[RFC] - Lowering and codegen of the depend clause on target ops in the omp dialect in MLIR

bhandarkar-pranav · April 19, 2024, 8:52pm

I am posting this RFC as per @kiranchandramohan’s feedback on my PR.

Goal

The goal of this RFC is to get feedback on the approach I have used to implement translation of the depend clause on OpenMP offloading directives (omp.target, omp.target_enter_data, omp.target_exit_data and omp.target_update_data)

Background

A few weeks ago, I added support for the depend clause on OpenMP target directives. Here are the relevant PRs

#81081 - Support in MLIR for the depend clause in OpenMP target offloading MLIR ops
#81601 - Lowering the depend clause into MLIR in flang

This is needed so that we can use the depend clause in Fortran.

Translation to LLVMIR

The next step in compilation is to translate this into LLVMIR. In Clang, this is done by enclosing the offloading call (target directive) inside a new OpenMP task when lowering to LLVMIR. The dependencies are then associated with the newly created task. This is convenient to implement and also consistent with the OpenMP standard.

From the 5.2 spec -

The target construct generates a target task. The generated task region encloses the target region.
If a depend clause is present, it is associated with the target task

High-level abstraction and progressive lowering benefit of MLIR

The obvious choice to implement this translation was to move Clang’s implementation into OpenMPIRBuilder. However, I believe this transformation is a higher level problem that MLIR is well suited to solve. So, I implemented a transformation that converts a target offloading omp MLIR op (eg. omp.target) with depend into an omp.task with the same depend clause. The new omp.task now encloses the original omp.target without the depend clause on it.

omp.target depend(..) {
  omp.terminator
}

is transformed into

omp.task depend(..) {
  omp.target {
    omp.terminator
  }
  omp.terminator
}

I have two PRs that are alternatives to each other open for this.

The first approach is an MLIR pass that does the above transformation -
#83966.
The second approach is to do the transformation ‘on-the-fly’ as we lowering to FIR in flang - #85130
The benefit of the first approach is that it is high-level language-agnostic while the second approach doesn’t require a full pass over the code and does the right transformation early while no other changes in MLIR are needed.

I would love to hear thoughts on this especially from the point of view of not going the OpenMPIRBuilder route as I believe, like I said earlier, this transformation is more suited to MLIR.

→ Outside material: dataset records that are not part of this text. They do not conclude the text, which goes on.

Lemma setCell_lookup i status cells j :
  (0 <= i < Z.of_nat (length cells))%Z ->
  setCell i status cells !! j
  = if decide (j = Z.to_nat i) then Some (Some status) else cells !! j.
Proof.
  intros Hi. unfold setCell. destruct (i <? 0)%Z eqn:Hneg; [apply Z.ltb_lt in Hneg; lia|].
  destruct (Nat.ltb_spec (Z.to_nat i) (length cells)); [|lia].
  destruct (decide (j = Z.to_nat i)) as [->|Hne].
  - now apply list_lookup_insert_eq.
  - now apply list_lookup_insert_ne.
Qed.

Lemma setCellsFrom_spec upto status : forall n from cells,
  upto - from = n -> upto <= length cells ->
  length (setCellsFrom from upto status cells) = length cells
  /\ forall j, setCellsFrom from upto status cells !! j
               = if decide (from <= j < upto) then Some (Some status) else cells !! j.
Proof.
  unfold setCellsFrom. induction n as [|n IH]; intros from cells Hn Hlen.
  - rewrite Hn. simpl. split; [reflexivity|]. intros j.
    destruct (decide (from <= j < upto)); [lia | reflexivity].
  - rewrite Hn. simpl.
    assert (Hin : (0 <= Z.of_nat from < Z.of_nat (length cells))%Z) by lia.
    specialize (IH (S from) (setCell (Z.of_nat from) status cells)).
    rewrite setCell_length in IH by lia.
    destruct IH as (IHlen & IHlook); [lia | lia |].
    replace (upto - S from) with n in IHlen, IHlook by lia.
    split; [exact IHlen|]. intros j. rewrite IHlook, setCell_lookup by exact Hin.
    rewrite Nat2Z.id.
    destruct (decide (S from <= j < upto)), (decide (j = from)),
      (decide (from <= j < upto)); try reflexivity; lia.
Qed.

(** ** What an event can change *)

Lemma skipLaterSteps_length : forall indices steps,
  length (fst (skipLaterSteps indices steps)) = length steps.
Proof.
  induction indices as [|i rest IH]; intros steps; simpl; [reflexivity|].
  destruct (steps !! i); [|reflexivity].
  rewrite IH. apply length_insert.
Qed.

Lemma skipLaterSteps_in_range : forall indices steps,
  Forall (fun i => i < length steps) indices ->
  snd (skipLaterSteps indices steps) = None.
Proof.
  induction indices as [|i rest IH]; intros steps Hall; simpl; [reflexivity|].
  inversion Hall as [|? ? Hi Hrest]; subst.
  destruct (lookup_lt_is_Some_2 steps i Hi) as [step ->].
  apply IH. eapply Forall_impl; [exact Hrest|]. simpl. intros j Hj.
  now rewrite length_insert.
Qed.

Ltac paint_cases :=
  repeat match goal with
    | |- context [match ?x with _ => _ end] =>
        match type of x with
        | sumbool _ _ => fail 1
        | _ => destruct x eqn:?
        end
    end.

Lemma paint_sameRow maxAttempts p sp : sameRow sp (fst (paint maxAttempts p sp)).
Proof.
  unfold sameRow, paint. paint_cases; simpl;
    split_and!; try reflexivity; now rewrite length_insert.
Qed.

Lemma paint_other_runs maxAttempts p sp j :
  S j <> tp_runNumber p ->
  sc_runs (fst (paint maxAttempts p sp)) !! j = sc_runs sp !! j.
Proof.
  intros Hj. unfold paint. paint_cases; simpl; try reflexivity;
    (apply list_lookup_insert_ne; congruence).
Qed.

Lemma paint_completedRuns maxAttempts p sp :
  sc_completedRuns sp <= sc_completedRuns (fst (paint maxAttempts p sp))
  <= sc_completedRuns sp + 1.
Proof. unfold paint. paint_cases; simpl; lia. Qed.

Lemma paint_threeSteps maxAttempts p sp :
  Forall (fun row => forall steps, rp_steps row = Some steps -> length steps = 3)
         (sc_runs sp) ->
  Forall (fun row => forall steps, rp_steps row = Some steps -> length steps = 3)
         (sc_runs (fst (paint maxAttempts p sp)))
  /\ forall e, snd (paint maxAttempts p sp) <> Threw e.
Proof.
  intros Hall. unfold paint.
  destruct (tp_runNumber p) as [|runIndex]; [split; [exact Hall | discriminate]|].
  destruct (sc_runs sp !! runIndex) as [runData|] eqn:Hrow;
    [|split; [exact Hall | discriminate]].
  pose proof (proj1 (Forall_lookup _ _) Hall _ _ Hrow) as Hthree.
  assert (Hins : forall row',
            (forall steps, rp_steps row' = Some steps -> length steps = 3) ->
            Forall (fun row => forall steps, rp_steps row = Some steps -> length steps = 3)
                   (<[runIndex := row']> (sc_runs sp))).
  { intros row' Hrow'. apply Forall_insert; assumption. }
  destruct (if (tp_scenario p =? 3) || (tp_scenario p =? 4) then rp_steps runData else None)
    as [steps|] eqn:Hsteps.
  - assert (Hst : rp_steps runData = Some steps).
    { destruct ((tp_scenario p =? 3) || (tp_scenario p =? 4)); [assumption | discriminate]. }
    specialize (Hthree _ Hst).
    destruct (steps !! _) as [step|] eqn:Hstep; [|split; [exact Hall | discriminate]].
    assert (Hk : match stepGiven (tp_stepNumber p) with Some n => n - 1 | None => 0 end < 3).
    { rewrite <- Hthree. eapply lookup_lt_Some, Hstep. }
    destruct (tp_status p); simpl.
    + split; [|discriminate]. apply Hins. simpl. intros ? [= <-]. now rewrite length_insert.
    + destruct (_ =? 2); simpl; (split; [|discriminate]); apply Hins; simpl;
        intros ? [= <-]; now rewrite length_insert.
    + destruct (_ =? _)%Z; simpl.
      * match goal with
        | |- context [skipLaterSteps ?ix ?ss] =>
            pose proof (skipLaterSteps_length ix ss) as Hlen;
            pose proof (skipLaterSteps_in_range ix ss) as Hnone;
            destruct (skipLaterSteps ix ss) as [steps'' [e|]]
        end; simpl in *.
        -- exfalso. enough (Some e = None) by discriminate. apply Hnone.
           apply Forall_forall. intros i Hi. apply elem_of_seq in Hi.
           rewrite length_insert. lia.
        -- split; [|discriminate]. apply Hins. simpl. intros ? [= <-].
           now rewrite Hlen, length_insert.
      * split; [|discriminate]. apply Hins. simpl. intros ? [= <-].
        now rewrite length_insert.
    + split; [|discriminate]. apply Hins. simpl. intros ? [= <-]. now rewrite length_insert.
  - destruct (rp_attempts runData) as [cells|] eqn:Hcells;
      [|split; [exact Hall | discriminate]].
    assert (Hkeep : forall cells' final steps,
              rp_steps {| rp_run := rp_run runData; rp_attempts := Some cells';
                          rp_steps := rp_steps runData; rp_final := final |} = Some steps ->
              length steps = 3) by (simpl; auto).
    destruct (tp_status p); simpl; try destruct (_ =? _)%Z; simpl;
      (split; [|discriminate]); apply Hins; simpl; auto.
Qed.

Lemma find_replaceFirst (f g : ScenarioProgress -> bool) new : forall l old,
  find f l = Some old -> g new = g old ->
  find g (replaceFirst f new l)
  = if g old then (if f old then match find g l with
                                 | Some first => if f first then Some new else Some first
                                 | None => None
                                 end
                   else find g l)
    else find g l.
Proof.
  intros l old Hfind Hg.
  assert (Hf : f old = true) by (eapply find_some, Hfind).
  rewrite Hf. revert Hfind.
  induction l as [|x rest IH]; simpl; [discriminate|].
  destruct (f x) eqn:Hfx.
  - intros [= ->]. simpl. rewrite Hg. destruct (g old); [now rewrite Hf | reflexivity].
  - intros Hrest. simpl. destruct (g x) eqn:Hgx.
    + rewrite Hfx. now destruct (g old).
    + exact (IH Hrest).
Qed.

bhandarkar-pranav · April 19, 2024, 8:54pm

@Meinersbur and @jdoerfert - @kiranchandramohan recommended I seek your input on this.

Meinersbur · April 22, 2024, 11:15am

In essence, I would prefer going the OpenMPIRBuilder route. The reasons are the same as why we introduced the OpenMPIRBuilder in the first place: Common code base, re-use existing Clang implementation as much as possible, consistency of implementations, only one lowering to maintain. If one day for Clang -fopenmp-enable-irbuilder becomes standard, we still need another implementation in OpenMPIRBuilder.

For this concretely, this rather seems to be a question of modelling. Either one directive one operation, or logical nesting as by @skatrak’s wrapper approach. In the latter that would be the canonical representation (depend or no depend), not a lowering. But be careful because a target task is not the same as a task that executes something synchronously on the device, so the lowering using OpenMPIRBuilder would need to handle a omp.task with a omp.target inside differently than without one.

bhandarkar-pranav · April 24, 2024, 5:33am

I had a discussion with @Meinersbur about this and he elaborated on how a target task is different from a regular #pragma omp task used by the programmer. In particular, he mentioned that the runtime calls made to the OpenMP library for a target task are different from the ones made for user-specified OpenMP tasks (#pragma omp task).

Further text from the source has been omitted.